**Required work**
From the data below, retype exactly the lines starting with the one that contains "meta_ok : bytes -> Prop;" and ending with the one that contains "is_consensus_client_frozen id s", both included.

**Data to use**

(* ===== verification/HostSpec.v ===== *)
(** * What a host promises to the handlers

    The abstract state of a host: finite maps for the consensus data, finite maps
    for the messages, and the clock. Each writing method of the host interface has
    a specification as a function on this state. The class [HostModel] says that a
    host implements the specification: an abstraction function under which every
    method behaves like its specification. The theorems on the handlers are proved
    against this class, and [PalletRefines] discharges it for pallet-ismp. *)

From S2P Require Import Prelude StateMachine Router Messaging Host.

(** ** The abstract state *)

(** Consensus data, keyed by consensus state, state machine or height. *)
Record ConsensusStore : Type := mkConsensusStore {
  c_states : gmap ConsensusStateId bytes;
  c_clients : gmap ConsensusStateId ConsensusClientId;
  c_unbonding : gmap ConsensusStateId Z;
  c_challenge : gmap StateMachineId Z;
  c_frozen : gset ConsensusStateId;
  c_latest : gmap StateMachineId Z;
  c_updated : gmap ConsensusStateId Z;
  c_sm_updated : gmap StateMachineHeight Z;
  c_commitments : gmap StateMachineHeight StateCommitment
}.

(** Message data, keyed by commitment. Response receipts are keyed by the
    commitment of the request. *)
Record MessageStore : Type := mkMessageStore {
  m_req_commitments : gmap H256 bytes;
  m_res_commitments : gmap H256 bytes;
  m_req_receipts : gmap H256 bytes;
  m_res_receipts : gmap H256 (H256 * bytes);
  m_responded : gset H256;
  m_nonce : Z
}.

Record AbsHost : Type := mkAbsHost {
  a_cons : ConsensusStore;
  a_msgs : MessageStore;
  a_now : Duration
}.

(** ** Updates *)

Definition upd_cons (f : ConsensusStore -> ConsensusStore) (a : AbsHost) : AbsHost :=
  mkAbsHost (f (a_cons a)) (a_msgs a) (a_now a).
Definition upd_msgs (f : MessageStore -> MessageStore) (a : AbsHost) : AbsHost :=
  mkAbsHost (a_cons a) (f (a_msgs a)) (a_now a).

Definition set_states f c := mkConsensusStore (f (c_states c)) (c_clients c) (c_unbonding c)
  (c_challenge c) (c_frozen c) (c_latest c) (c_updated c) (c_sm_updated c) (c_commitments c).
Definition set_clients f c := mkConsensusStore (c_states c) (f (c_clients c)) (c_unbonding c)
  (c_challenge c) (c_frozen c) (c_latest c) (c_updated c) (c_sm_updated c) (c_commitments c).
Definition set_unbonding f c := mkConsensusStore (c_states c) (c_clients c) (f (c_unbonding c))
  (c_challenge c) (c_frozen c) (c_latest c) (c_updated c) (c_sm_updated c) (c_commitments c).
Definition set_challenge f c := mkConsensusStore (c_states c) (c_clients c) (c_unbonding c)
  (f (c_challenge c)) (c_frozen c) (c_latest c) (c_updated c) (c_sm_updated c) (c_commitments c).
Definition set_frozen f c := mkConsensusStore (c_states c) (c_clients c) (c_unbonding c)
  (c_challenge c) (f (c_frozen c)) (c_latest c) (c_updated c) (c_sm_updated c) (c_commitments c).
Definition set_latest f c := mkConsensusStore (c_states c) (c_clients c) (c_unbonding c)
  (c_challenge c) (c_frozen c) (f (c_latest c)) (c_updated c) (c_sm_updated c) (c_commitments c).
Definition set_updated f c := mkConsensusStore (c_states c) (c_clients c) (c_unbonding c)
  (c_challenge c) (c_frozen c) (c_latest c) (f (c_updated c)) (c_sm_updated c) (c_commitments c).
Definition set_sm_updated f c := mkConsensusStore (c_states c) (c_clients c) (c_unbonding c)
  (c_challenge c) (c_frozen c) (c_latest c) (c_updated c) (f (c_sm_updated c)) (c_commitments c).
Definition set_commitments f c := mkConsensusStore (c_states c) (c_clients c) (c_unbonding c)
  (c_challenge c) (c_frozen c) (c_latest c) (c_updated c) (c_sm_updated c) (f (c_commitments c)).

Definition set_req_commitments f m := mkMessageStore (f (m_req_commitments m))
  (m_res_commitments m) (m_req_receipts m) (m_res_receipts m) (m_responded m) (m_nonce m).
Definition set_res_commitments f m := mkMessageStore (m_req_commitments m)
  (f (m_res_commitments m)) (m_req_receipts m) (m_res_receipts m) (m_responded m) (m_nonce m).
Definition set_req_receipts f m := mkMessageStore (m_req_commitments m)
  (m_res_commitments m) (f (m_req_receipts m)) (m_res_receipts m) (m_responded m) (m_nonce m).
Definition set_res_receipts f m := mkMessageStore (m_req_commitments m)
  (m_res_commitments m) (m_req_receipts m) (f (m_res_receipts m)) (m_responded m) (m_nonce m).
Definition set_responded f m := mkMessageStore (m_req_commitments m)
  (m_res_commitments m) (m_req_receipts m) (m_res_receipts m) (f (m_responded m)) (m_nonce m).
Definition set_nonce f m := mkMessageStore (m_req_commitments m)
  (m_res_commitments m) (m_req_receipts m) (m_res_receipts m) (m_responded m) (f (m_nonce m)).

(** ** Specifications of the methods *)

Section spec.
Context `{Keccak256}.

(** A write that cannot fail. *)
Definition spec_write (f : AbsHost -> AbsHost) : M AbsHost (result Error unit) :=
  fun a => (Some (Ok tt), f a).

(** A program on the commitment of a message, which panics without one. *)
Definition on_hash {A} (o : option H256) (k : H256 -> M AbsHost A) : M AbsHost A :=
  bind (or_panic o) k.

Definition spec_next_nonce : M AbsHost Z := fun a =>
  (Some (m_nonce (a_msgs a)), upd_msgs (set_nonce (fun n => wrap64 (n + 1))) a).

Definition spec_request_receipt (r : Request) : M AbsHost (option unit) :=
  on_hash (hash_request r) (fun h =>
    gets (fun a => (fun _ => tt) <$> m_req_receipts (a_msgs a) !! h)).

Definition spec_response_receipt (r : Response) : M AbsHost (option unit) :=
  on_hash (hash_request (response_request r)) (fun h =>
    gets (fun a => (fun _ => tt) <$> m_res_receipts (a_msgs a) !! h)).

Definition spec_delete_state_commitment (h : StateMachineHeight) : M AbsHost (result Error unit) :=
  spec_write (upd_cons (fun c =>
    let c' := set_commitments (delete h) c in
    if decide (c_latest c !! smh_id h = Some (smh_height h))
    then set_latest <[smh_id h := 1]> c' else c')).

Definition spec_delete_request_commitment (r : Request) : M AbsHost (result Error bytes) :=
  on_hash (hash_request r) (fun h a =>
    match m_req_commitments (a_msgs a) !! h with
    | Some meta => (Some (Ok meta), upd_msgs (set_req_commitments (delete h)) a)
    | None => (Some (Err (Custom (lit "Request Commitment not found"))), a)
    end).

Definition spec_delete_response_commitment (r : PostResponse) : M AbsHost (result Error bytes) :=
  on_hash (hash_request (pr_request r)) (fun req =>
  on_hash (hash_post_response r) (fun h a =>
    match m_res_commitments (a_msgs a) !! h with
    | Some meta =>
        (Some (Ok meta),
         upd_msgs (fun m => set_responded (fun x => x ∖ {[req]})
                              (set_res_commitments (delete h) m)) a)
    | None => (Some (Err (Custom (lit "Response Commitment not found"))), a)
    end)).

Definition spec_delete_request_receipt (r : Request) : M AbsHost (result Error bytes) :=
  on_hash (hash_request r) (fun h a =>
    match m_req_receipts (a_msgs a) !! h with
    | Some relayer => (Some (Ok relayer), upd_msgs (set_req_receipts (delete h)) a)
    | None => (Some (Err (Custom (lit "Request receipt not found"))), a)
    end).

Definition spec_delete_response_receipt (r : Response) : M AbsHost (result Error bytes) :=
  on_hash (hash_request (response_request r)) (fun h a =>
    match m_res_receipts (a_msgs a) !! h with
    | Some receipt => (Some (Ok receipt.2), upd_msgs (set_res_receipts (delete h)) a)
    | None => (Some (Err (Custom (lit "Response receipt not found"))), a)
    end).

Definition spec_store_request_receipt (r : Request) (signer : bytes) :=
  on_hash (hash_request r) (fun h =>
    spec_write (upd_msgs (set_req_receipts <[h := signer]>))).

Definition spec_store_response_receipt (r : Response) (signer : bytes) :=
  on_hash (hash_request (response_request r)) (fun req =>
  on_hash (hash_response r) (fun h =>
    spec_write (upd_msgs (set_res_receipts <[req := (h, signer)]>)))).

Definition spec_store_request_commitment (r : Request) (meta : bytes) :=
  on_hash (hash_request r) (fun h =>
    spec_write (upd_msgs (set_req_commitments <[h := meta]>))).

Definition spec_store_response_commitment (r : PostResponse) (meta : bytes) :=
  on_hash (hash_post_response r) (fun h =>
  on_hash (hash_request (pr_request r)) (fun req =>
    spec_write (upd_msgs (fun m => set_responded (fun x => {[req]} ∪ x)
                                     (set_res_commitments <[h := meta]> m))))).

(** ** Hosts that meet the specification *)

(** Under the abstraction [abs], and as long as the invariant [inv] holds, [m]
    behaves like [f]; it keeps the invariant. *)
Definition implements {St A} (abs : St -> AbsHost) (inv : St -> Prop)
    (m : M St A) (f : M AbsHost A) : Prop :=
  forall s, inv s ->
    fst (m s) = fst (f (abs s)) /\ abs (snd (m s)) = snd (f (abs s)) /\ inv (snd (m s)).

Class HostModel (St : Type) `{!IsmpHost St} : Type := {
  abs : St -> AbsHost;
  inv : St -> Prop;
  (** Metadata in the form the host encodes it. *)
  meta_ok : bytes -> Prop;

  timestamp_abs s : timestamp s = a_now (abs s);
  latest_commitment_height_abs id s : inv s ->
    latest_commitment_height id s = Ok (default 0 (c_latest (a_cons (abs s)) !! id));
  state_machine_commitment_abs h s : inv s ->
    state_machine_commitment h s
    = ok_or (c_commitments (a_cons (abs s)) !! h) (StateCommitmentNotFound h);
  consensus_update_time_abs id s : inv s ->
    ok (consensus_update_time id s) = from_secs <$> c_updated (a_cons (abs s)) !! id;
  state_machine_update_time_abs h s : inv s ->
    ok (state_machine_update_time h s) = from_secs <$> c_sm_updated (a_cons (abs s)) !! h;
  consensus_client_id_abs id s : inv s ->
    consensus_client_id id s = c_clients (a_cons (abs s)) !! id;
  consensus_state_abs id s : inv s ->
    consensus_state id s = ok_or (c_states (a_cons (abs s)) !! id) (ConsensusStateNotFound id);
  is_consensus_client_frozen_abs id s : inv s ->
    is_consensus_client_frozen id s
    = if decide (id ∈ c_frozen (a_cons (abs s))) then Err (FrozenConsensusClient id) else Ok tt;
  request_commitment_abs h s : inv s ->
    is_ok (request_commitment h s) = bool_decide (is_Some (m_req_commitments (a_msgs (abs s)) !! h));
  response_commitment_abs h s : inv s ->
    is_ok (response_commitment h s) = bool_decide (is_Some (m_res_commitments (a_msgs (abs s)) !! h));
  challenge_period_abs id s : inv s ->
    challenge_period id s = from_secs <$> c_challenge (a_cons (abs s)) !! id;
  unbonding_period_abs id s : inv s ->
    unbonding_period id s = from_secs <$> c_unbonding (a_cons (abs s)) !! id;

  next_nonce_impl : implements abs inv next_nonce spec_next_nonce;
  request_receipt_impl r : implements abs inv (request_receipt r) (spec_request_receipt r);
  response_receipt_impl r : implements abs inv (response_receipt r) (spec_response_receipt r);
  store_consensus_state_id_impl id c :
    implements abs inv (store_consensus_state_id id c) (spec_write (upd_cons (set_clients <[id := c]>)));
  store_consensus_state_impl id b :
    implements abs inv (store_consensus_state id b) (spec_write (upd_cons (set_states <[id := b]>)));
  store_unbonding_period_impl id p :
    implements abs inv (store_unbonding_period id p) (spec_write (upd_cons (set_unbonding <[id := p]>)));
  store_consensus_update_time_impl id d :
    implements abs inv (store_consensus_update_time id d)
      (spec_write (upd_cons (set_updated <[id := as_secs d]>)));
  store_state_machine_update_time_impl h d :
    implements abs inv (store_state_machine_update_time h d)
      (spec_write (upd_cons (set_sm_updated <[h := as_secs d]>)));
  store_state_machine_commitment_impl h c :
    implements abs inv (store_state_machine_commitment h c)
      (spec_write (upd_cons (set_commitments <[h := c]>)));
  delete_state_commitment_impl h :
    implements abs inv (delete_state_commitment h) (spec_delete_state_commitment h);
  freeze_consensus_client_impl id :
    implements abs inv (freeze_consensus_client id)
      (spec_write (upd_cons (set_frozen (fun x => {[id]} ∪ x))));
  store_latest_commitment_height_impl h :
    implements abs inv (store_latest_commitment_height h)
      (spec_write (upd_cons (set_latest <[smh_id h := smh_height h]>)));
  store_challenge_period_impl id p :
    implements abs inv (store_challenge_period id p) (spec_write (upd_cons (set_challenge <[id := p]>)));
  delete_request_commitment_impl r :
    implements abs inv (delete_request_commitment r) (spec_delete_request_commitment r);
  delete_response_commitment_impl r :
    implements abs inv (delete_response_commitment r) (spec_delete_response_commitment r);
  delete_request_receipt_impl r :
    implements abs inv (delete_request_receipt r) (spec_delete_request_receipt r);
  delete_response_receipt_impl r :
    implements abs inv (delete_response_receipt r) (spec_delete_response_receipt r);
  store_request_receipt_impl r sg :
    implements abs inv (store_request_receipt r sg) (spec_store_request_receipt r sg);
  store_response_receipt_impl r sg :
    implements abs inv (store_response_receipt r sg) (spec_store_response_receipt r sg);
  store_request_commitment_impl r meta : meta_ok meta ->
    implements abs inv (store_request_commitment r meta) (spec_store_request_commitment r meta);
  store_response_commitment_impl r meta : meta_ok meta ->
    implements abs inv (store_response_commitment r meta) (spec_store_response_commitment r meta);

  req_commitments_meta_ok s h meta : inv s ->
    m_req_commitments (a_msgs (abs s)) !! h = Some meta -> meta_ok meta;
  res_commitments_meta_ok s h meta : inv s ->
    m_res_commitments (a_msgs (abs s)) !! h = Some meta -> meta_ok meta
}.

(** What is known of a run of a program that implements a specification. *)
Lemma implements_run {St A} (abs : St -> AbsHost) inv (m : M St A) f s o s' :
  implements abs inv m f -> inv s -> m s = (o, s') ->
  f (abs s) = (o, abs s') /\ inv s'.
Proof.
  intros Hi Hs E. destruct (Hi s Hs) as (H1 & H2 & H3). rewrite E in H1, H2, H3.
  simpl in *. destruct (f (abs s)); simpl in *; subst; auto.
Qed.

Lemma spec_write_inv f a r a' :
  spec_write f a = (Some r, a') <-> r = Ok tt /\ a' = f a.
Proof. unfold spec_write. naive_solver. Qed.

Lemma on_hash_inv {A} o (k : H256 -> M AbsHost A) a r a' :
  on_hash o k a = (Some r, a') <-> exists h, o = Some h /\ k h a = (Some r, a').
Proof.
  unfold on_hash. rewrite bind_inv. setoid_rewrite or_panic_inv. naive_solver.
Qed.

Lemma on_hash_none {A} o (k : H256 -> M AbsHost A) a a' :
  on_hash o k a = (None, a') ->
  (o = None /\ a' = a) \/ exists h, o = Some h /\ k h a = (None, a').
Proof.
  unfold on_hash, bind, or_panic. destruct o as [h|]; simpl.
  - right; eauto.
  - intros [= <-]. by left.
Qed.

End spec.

**Completed task**
  meta_ok : bytes -> Prop;

  timestamp_abs s : timestamp s = a_now (abs s);
  latest_commitment_height_abs id s : inv s ->
    latest_commitment_height id s = Ok (default 0 (c_latest (a_cons (abs s)) !! id));
  state_machine_commitment_abs h s : inv s ->
    state_machine_commitment h s
    = ok_or (c_commitments (a_cons (abs s)) !! h) (StateCommitmentNotFound h);
  consensus_update_time_abs id s : inv s ->
    ok (consensus_update_time id s) = from_secs <$> c_updated (a_cons (abs s)) !! id;
  state_machine_update_time_abs h s : inv s ->
    ok (state_machine_update_time h s) = from_secs <$> c_sm_updated (a_cons (abs s)) !! h;
  consensus_client_id_abs id s : inv s ->
    consensus_client_id id s = c_clients (a_cons (abs s)) !! id;
  consensus_state_abs id s : inv s ->
    consensus_state id s = ok_or (c_states (a_cons (abs s)) !! id) (ConsensusStateNotFound id);
  is_consensus_client_frozen_abs id s : inv s ->
    is_consensus_client_frozen id s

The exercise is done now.